Теоретическое содержание этом предоставляет французская книга «Грядущее восстание» от «Невидимого комитета». Труд, якобы, капиталу больше не нужен, а является лишь «приказом», как это сказал бы Антонио Негри. В этом отражаются две вещи: с одной стороны, определённый евроцентризм, не замечающий, что труд, а вместе с ним и рабочие и работницы вполне ещё нужны, но этот «продуктивный» труд большей частью происходит в Азии и Южной Америке (и в ограниченном размере в Африке), а с другой стороны — довольно ограниченное понятие «рабочего», которое просто не причисляет к рабочему классу необразованный, а также чрезмерно квалифицированный пролетариат в сфере услуг.
При этом многие предложения «невидимого комитета» не так уж плохи, если учесть, что переформированный рабочий класс на Северо-Западе зачастую почти не имеет структурной власти: хорошо замаскированная лень на рабочем месте или «социальный обман», как это называет Нильс Мнкмар в FAZ (08.11.2010) — только вот лень и оптимальное использование структур социального обеспечения является подрывным не потому, что они разрушат капитализм, а потому, что это просто стратегия самообороны при отсутствии лучших организационных структур: ленятся обычно не для того, чтобы принести начальнику убытки, а чтобы сберечь себя, учреждения обманывают не для того, чтобы причинить вред государству, а для того, чтобы поиметь с этого немного спокойствия и, как минимум, более приемлемую (и достойную) жизнь. Чтобы сплести из этого волюнтаристско-революционную стратегию, нужно несколько философских вывихов, которые, в конечном итоге, настолько непонятны, что едва ли от кого-то можно потребовать их читать.

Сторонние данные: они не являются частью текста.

Lemma marked_enter s q n s1 i v :
  marked s q n s1 -> 0 <= n -> i = (q + n) `div` 512 -> Z.testbit v 0 = true -> Z.testbit v 7 = Z.testbit (ent (kheapdir s1) i) 7 ->
  v .& PAGE_FRAME = table_frame lay i -> marked s q n (upd_dir (<[i := v]>) s1).
Proof.
  intros [(d & t & ->) Ht He Hi Ho H4 Hfr Hv Hk] Hn Hiq Hb Hb7 Hvf.
  assert (forall j, entered (upd_dir (fun _ => d) (upd_tables (fun _ => t) s)) j = true ->
    entered (upd_dir (<[i := v]>) (upd_dir (fun _ => d) (upd_tables (fun _ => t) s))) j = true) as Hmono.
  { intros j. unfold entered. simpl. rewrite ent_insert. by case_decide. }
  split; try done; [by exists (<[i := v]> d), t|..]; eauto.
  - intros j. unfold entered at 1. simpl. rewrite ent_insert. case_decide as Hij; [|apply Ho].
    intros _. right. exists (q + n). split; [lia|congruence].
  - intros j. simpl in *. rewrite ent_insert. case_decide as Hij; [subst j; by rewrite Hb7|apply H4].
  - intros j. unfold entered. simpl. rewrite ent_insert. case_decide as Hij; [subst j; by right|apply Hfr].
Qed.

(** Entering a table before the marking. *)
Lemma marked_entered_first s q n i v s' :
  0 <= n -> i = q `div` 512 -> Z.testbit v 0 = true -> Z.testbit v 7 = Z.testbit (ent (kheapdir s) i) 7 ->
  v .& PAGE_FRAME = table_frame lay i -> marked (upd_dir (<[i := v]>) s) q n s' -> marked s q n s'.
Proof.
  intros Hn Hiq Hv Hv7 Hvf [(d & t & ->) Ht He Hin Ho H4 Hfr Hval Hk]. split; try done.
  - by exists d, t.
  - intros j Hj. apply He. unfold entered. simpl. rewrite ent_insert. by case_decide.
  - intros j Hj. destruct (Ho j Hj) as [Hs|?]; [|by right]. unfold entered in Hs. simpl in Hs.
    rewrite ent_insert in Hs. case_decide as Hij; [|by left]. right. exists q. split; [lia|congruence].
  - intros j. rewrite H4. simpl. rewrite ent_insert. case_decide as Hij; [by subst j|done].
  - intros j Hj. destruct (Hfr j Hj) as [Heq|?]; [|by right]. cbn [kheapdir upd_dir] in Heq. rewrite ent_insert in Heq.
    case_decide as Hij; [|by left]. subst j. right. cbn [kheapdir upd_dir]. by rewrite Heq.
Qed.

Lemma mark_pages_wp enter s n pdoff offset (Q : () -> pstate H -> Prop) :
  let q := pdoff * 512 + offset in
  0 <= n -> 0 <= pdoff -> 0 <= offset <= 512 -> q + n <= WINDOW ->
  (enter = true -> entered s pdoff = true) ->
  (enter = false -> forall x, q <= x < q + n -> entered s (x `div` 512) = true) ->
  (forall s', marked s q n s' -> Q () s') ->
  wp (mark_pages lay enter n pdoff offset) Q s.
Proof.
  intros q Hn Hpd Hoff Hw He1 He2 HQ. unfold mark_pages, WINDOW in *. wp_focus.
  apply (wp_for_acc (fun k (po : Z * Z) s' => marked s q k s' /\ po.1 * 512 + po.2 = q + k /\
    0 <= po.1 /\ 0 <= po.2 <= 512 /\ (enter = true -> entered s' po.1 = true))).
  - done.
  - split_and!; simpl; try done; [apply marked_0|lia..].
  - intros k [pd off] s1 Hk (Hm & Hpo & Hpd1 & Hoff1 & Hent). simpl in *. wp_focus.
    assert (forall pd' off' s2, marked s q k s2 -> pd' * 512 + off' = q + k -> 0 <= pd' -> 0 <= off' < 512 ->
      entered s2 pd' = true ->
      wp (tab_set pd' off' (PRESENT .| WRITABLE);; mret (inl (B := ()) (pd', off' + 1)))
         (fun r s' => match r with
            | inl po => marked s q (k + 1) s' /\ po.1 * 512 + po.2 = q + (k + 1) /\
                0 <= po.1 /\ 0 <= po.2 <= 512 /\ (enter = true -> entered s' po.1 = true)
            | inr _ => wp (mret ()) Q s'
            end) s2) as Hset.
    { intros pd' off' s2 Hm2 Hq2 Hpd2 Hoff2 He. wp_focus. apply wp_tab_set; [lia|lia|]. apply wp_ret.
      simpl. split_and!; [|lia..|done]. apply marked_snoc; try done; lia. }
    destruct (Z.leb_spec 512 off) as [Hge|Hlt].
    + assert (off = 512) as -> by lia. destruct enter.
      * wp_focus. apply enter_table_wp; [lia|]. intros v Hv Hv7 Hvf. apply wp_ret.
        apply Hset; simpl; try lia; [apply marked_enter; try done; [lia|dlia]|].
        unfold entered. simpl. rewrite ent_insert, decide_True by done. done.
      * apply wp_bind, wp_ret, wp_ret. apply Hset; simpl; try done; try lia.
        apply (mk_entered _ _ _ _ Hm). replace (pd + 1) with ((q + k) `div` 512) by dlia. apply He2; [done|lia].
    + apply wp_ret. apply Hset; simpl; try done; try lia. destruct enter; [by apply Hent|].
      apply (mk_entered _ _ _ _ Hm). replace pd with ((q + k) `div` 512) by dlia. apply He2; [done|lia].
  - intros [pd off] s1 (Hm & _). apply wp_ret, HQ. done.
Qed.

(** What a successful allocation did. *)
Definition alloc4k_post s (cnt addr : Z) s' : Prop :=
  exists q, addr = window_addr q /\ 0 <= q /\ q + cnt <= WINDOW /\
    (forall x, q <= x < q + cnt -> taken s x = false) /\ marked s q cnt s'.

(** The run of free pages the first search has at page [q]. *)
Definition run_inv s (cnt q : Z) (a : search) : Prop :=
  let '(counter, pdoff, offset) := a in
  let r := pdoff * 512 + offset in
  0 <= pdoff /\ 0 <= offset <= 512 /\ 0 <= r <= q /\ counter = q - r /\ counter < cnt /\
  (forall x, r <= x < q -> taken s x = false /\ entered s (x `div` 512) = true) /\
  (cnt = 1 -> window_ok lay s -> forall x, 0 <= x < q -> entered s (x `div` 512) = true -> taken s x = true).

Lemma alloc4k_page_wp s cnt i j a (Q : search + Z -> pstate H -> Prop) :
  1 <= cnt <= WINDOW -> 0 <= i < 512 -> 0 <= j < 512 -> entered s i = true ->
  run_inv s cnt (i * 512 + j) a ->
  (forall a', run_inv s cnt (i * 512 + j + 1) a' -> Q (inl a') s) ->
  (forall addr s', alloc4k_post s cnt addr s' -> Q (inr addr) s') ->
  wp (alloc4k_page lay cnt i j a) Q s.
Proof.
  intros Hcnt Hi Hj Hent Hrun Hnext Hdone. destruct a as [[counter pdoff] offset].
  destruct Hrun as (Hpd & Hoff & Hr & Hc & Hlt & Hall & Hone). unfold alloc4k_page, WINDOW in *.
  wp_focus. apply wp_tab_get; [done|done|]. rewrite present_bit. fold (taken s (i * 512 + j)).
  destruct (taken s (i * 512 + j)) eqn:Ht.
  - apply wp_ret, Hnext. unfold run_inv. split_and!; try lia. intros H1 Hok x Hx He.
    destruct (decide (x = i * 512 + j)) as [->|]; [done|]. apply Hone; [done|done|lia|done].
  - rewrite (uN_small 32) by lia.
    assert (forall x, pdoff * 512 + offset <= x < i * 512 + j + 1 ->
      taken s x = false /\ entered s (x `div` 512) = true) as Hall'.
    { intros x Hx. destruct (decide (x = i * 512 + j)) as [->|]; [|apply Hall; lia].
      split; [done|]. by replace ((i * 512 + j) `div` 512) with i by dlia. }
    destruct (Z.leb_spec cnt (counter + 1)) as [Hge|Hlt'].
    + assert (counter + 1 = cnt) as -> by lia. wp_focus.
      apply mark_pages_wp; unfold WINDOW; try lia; [intros _ x Hx; apply Hall'; lia|].
      intros s' Hm. apply wp_ret, Hdone. exists (pdoff * 512 + offset).
      rewrite kheap_addr_window by (unfold WINDOW; lia). unfold WINDOW. split_and!; try done; try lia.
      intros x Hx. apply Hall'. lia.
    + apply wp_ret, Hnext. unfold run_inv. split_and!; try lia. done.
Qed.

Lemma alloc4k_pass1_wp s cnt (Q : search + Z -> pstate H -> Prop) :
  1 <= cnt <= WINDOW ->
  ((cnt = 1 -> window_ok lay s -> forall x, 0 <= x < WINDOW -> entered s (x `div` 512) = true -> taken s x = true) ->
   forall a, Q (inl a) s) ->
  (forall addr s', alloc4k_post s cnt addr s' -> Q (inr addr) s') ->
  wp (alloc4k_pass1 lay cnt) Q s.
Proof.
  intros Hcnt Hnone Hdone. unfold alloc4k_pass1.
  apply (wp_for_acc (fun i a s' => s' = s /\ run_inv s cnt (i * 512) a)).
  - done.
  - split; [done|]. unfold run_inv. split_and!; try lia.
  - intros i a ? Hi (-> & Hrun). unfold TABLES_PER_DIR in Hi. wp_focus. apply wp_dir_get; [done|].
    rewrite present_bit. fold (entered s i). destruct (entered s i) eqn:He; simpl.
    2: { apply wp_ret. split; [done|]. destruct a as [[??]?]. destruct Hrun as (_ & _ & _ & _ & _ & _ & Hone).
         unfold run_inv. split_and!; try lia. intros H1 Hok x Hx Hex. destruct (decide (x < i * 512)); [apply Hone; [done|done|lia|done]|].
         replace (x `div` 512) with i in Hex by dlia. congruence. }
    destruct (truth _) eqn:H2M.
    { apply wp_ret. split; [done|]. unfold run_inv. split_and!; try lia. intros _ Hok.
      change PD_2M with (2 ^ 7) in H2M. rewrite truth_land_pow2, (wo_4k _ _ Hok) in H2M by lia. done. }
    apply (wp_for_acc (fun j a s' => s' = s /\ run_inv s cnt (i * 512 + j) a)).
    + done.
    + by rewrite Z.add_0_r.
    + intros j a' ? Hj (-> & Hrun'). unfold PAGES_PER_TABLE in Hj.
      apply alloc4k_page_wp; try done. intros a'' Hr. split; [done|]. by rewrite Z.add_assoc.
    + intros a' ? (-> & Hrun'). unfold PAGES_PER_TABLE in Hrun'. split; [done|].
      by replace ((i + 1) * 512) with (i * 512 + 512) by lia.
  - intros [[counter pdoff] offset] ? (-> & _ & _ & _ & _ & _ & _ & Hone). apply Hnone. exact Hone.
Qed.

(** Enough consecutive tables that are not in use. *)
Definition unentered_run s (cnt t k : Z) : Prop :=
  0 <= t /\ 0 <= k /\ cnt <= 512 * k /\ forall i, t <= i < t + k -> entered s i = false.

(** The second search at table [i]: the tables from [pdoff] on are unused, and
    no earlier run was long enough. *)
Definition run2_inv s (cnt i : Z) (a : search) : Prop :=
  let '(counter, pdoff, offset) := a in
  offset = 0 /\ 0 <= pdoff <= i /\ counter = (i - pdoff) * 512 /\ counter < cnt /\
  (forall x, pdoff <= x < i -> entered s x = false) /\
  (pdoff = 0 \/ entered s (pdoff - 1) = true) /\
  (forall t k, unentered_run s cnt t k -> i < t + k).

То, что «Грядущее восстание» годится для того, чтобы «предоставить доступ широкой публике к пост-марксистской теории с отчётливыми анархистскими нотками» (газета Freitag), весьма сомнительно. Прежде всего, это простое оправдание милитаризации — в смысле нарастающего организованного насилия — левого или псевдо-левого сопротивления, причём просто по причине кажущейся безысходной ситуации, которую манифест подробно описывает.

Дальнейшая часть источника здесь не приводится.